On February 25, after a trial that lasted twenty-two days over two months and was followed by twenty-six hours of jury deliberation over five days, the jury foreman rose and declared that his colleagues found Weinstein guilty of two of the five counts.

The packed courtroom went silent, then it abruptly flooded with two dozen armed court officers, four of whom stood directly behind Harvey at the defense table. The officers inched closer to him as Judge Burke announced that he was remanding the defendant to the prison on Rikers Island. Before Harvey was lifted by his arms and taken by two court officers out a side door, the judge set sentencing for two and a half weeks later, on March 11.

On that day, Judge Burke announced that he was sentencing Weinstein to twenty-three years in prison. Harvey’s head dropped to his chest. He did not unleash his famous temper. Instead, he feebly responded, as if he could not believe this was happening to him, “But I’m innocent.” He said this to his lawyers three times.

It was a long, dark road to this point. Innocent is a word few others would use to describe Harvey Weinstein, in this or any other context. Championing good movies and exhibiting good behavior did not always overlap in Hollywood, but Harvey broadened the chasm between the two. How extreme that divide was in the motion picture industry is one of the questions this book explores. The pressing question is how, and why, he was enabled, decade after decade, by the silence or shuttered eyes of so many in Hollywood, including so many of those who worked for him, to get away with sexually abusing women. To understand this culture of silence, it’s necessary to take a close look at the architecture of collusion, both intentional and unwitting, that he built at his companies.

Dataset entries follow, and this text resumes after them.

(** The amplitude conversions also round-trip the other way:
    [_amp2d_to_3d(_amp3d_to_2d(a, sx, sy), sx, sy) = a] for [sx, sy > 0]. *)
Theorem gaussian_amp_roundtrip_3d (a s1 s2 : R) :
  0 < s1 -> 0 < s2 ->
  Gaussian._amp2d_to_3d (Gaussian._amp3d_to_2d (Fin a) (Fin s1) (Fin s2)) (Fin s1) (Fin s2)
  = Fin a.
Proof. exact (amp_roundtrip_rev a s1 s2). Qed.

Lemma gaussian_amp_roundtrip_3d_witness :
  (0 < 1 /\ 0 < 2) /\
  Gaussian._amp2d_to_3d (Gaussian._amp3d_to_2d (Fin 3) (Fin 1) (Fin 2)) (Fin 1) (Fin 2)
  = Fin 3.
Proof. split; [lra | apply (gaussian_amp_roundtrip_3d 3 1 2); lra]. Defined.

(** [SIS.mass_3d_lens(r, theta_E)] is [2 theta_E r] and
    [SIS.mass_2d_lens(r, theta_E)] is [pi theta_E r]; in particular the
    projected mass inside the Einstein radius is [pi theta_E^2]. *)
Theorem sis_lens_masses (r t : R) :
  SIS.mass_3d_lens (Fin r) (Fin t) = Fin (2 * t * r)
  /\ SIS.mass_2d_lens (Fin r) (Fin t) = Fin (PI * t * r).
Proof. split; [apply sis_mass_3d_lens_closed | apply sis_mass_2d_lens_closed]. Qed.

(** [SIS.grav_pot] is the constant [4 pi rho0] away from the center and
    [NaN] ([0 / 0]) at the center. *)
Theorem sis_grav_pot_values (x y rho0 cx cy : R) :
  (sqrt ((x - cx) * (x - cx) + (y - cy) * (y - cy)) <> 0 ->
   SIS.grav_pot (Fin x) (Fin y) (Fin rho0) (Fin cx) (Fin cy) = Fin (4 * PI * rho0))
  /\ (sqrt ((x - cx) * (x - cx) + (y - cy) * (y - cy)) = 0 ->
      SIS.grav_pot (Fin x) (Fin y) (Fin rho0) (Fin cx) (Fin cy) = NaN).
Proof. exact (grav_pot_cases x y rho0 cx cy). Qed.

Those who worked for Harvey were daunted by his talent yet terrorized by his volcanic personality. After a long day in the office, staff members would sometimes repair to a bar for a recuperative drink to ponder the source of Harvey’s frightening rage. As Amanda Lundberg, who started working at Miramax in 1988 and in her ten years there rose to worldwide head of public relations, put it, “We used to say of his home,  ‘They  must  have  done a number on those kids.’ Shocked by Harvey’s behavior, a former intimate confided, “He’s like someone who’s been raised by wolves.”

But upbringing can only explain so much. Harvey’s life offers confirmation of the Greek philosopher’s adage popularized by George Eliot, “Character is destiny.” Just as Richard Nixon or Donald Trump drowned in the currents of malice and paranoia that overwhelmed their judgment, Harvey Weinstein was unable to tame the demons that warped his behavior and will shape his legacy: One, his ferocious rage, which erupted without warning, alienating colleagues and competitors. Two, his predatory sexual compulsions, which he indulged and successfully masked for decades. Three, his promiscuous spending on films and expense accounts, nearly bankrupting his companies. And four, his unhinged, Shakespeare-worthy relationship with his younger brother, Bob Weinstein, which gyrated from an impregnable partnership to screaming matches, stony estrangements, and, at least once, bloody blows.

Harvey Weinstein was found guilty of crimes prompted by his raging impulses and his unquenchable need to dominate. But the question his staff asked still lingers, rooted in one of the great films Harvey loved and hoped to emulate. Orson Welles spoke of his creation, Charles Foster Kane, as being burdened by an “enraged conviction that no one exists but himself, his refusal to admit the existence of other people with whom one must compromise, whose feelings one must take into account.”

What is Harvey Weinstein’s Rosebud—a loss, a lack, that explains what came after? Is there an explanation for a life lived as he has? Any such search begins in the Flushing, Queens, home where Harvey was raised.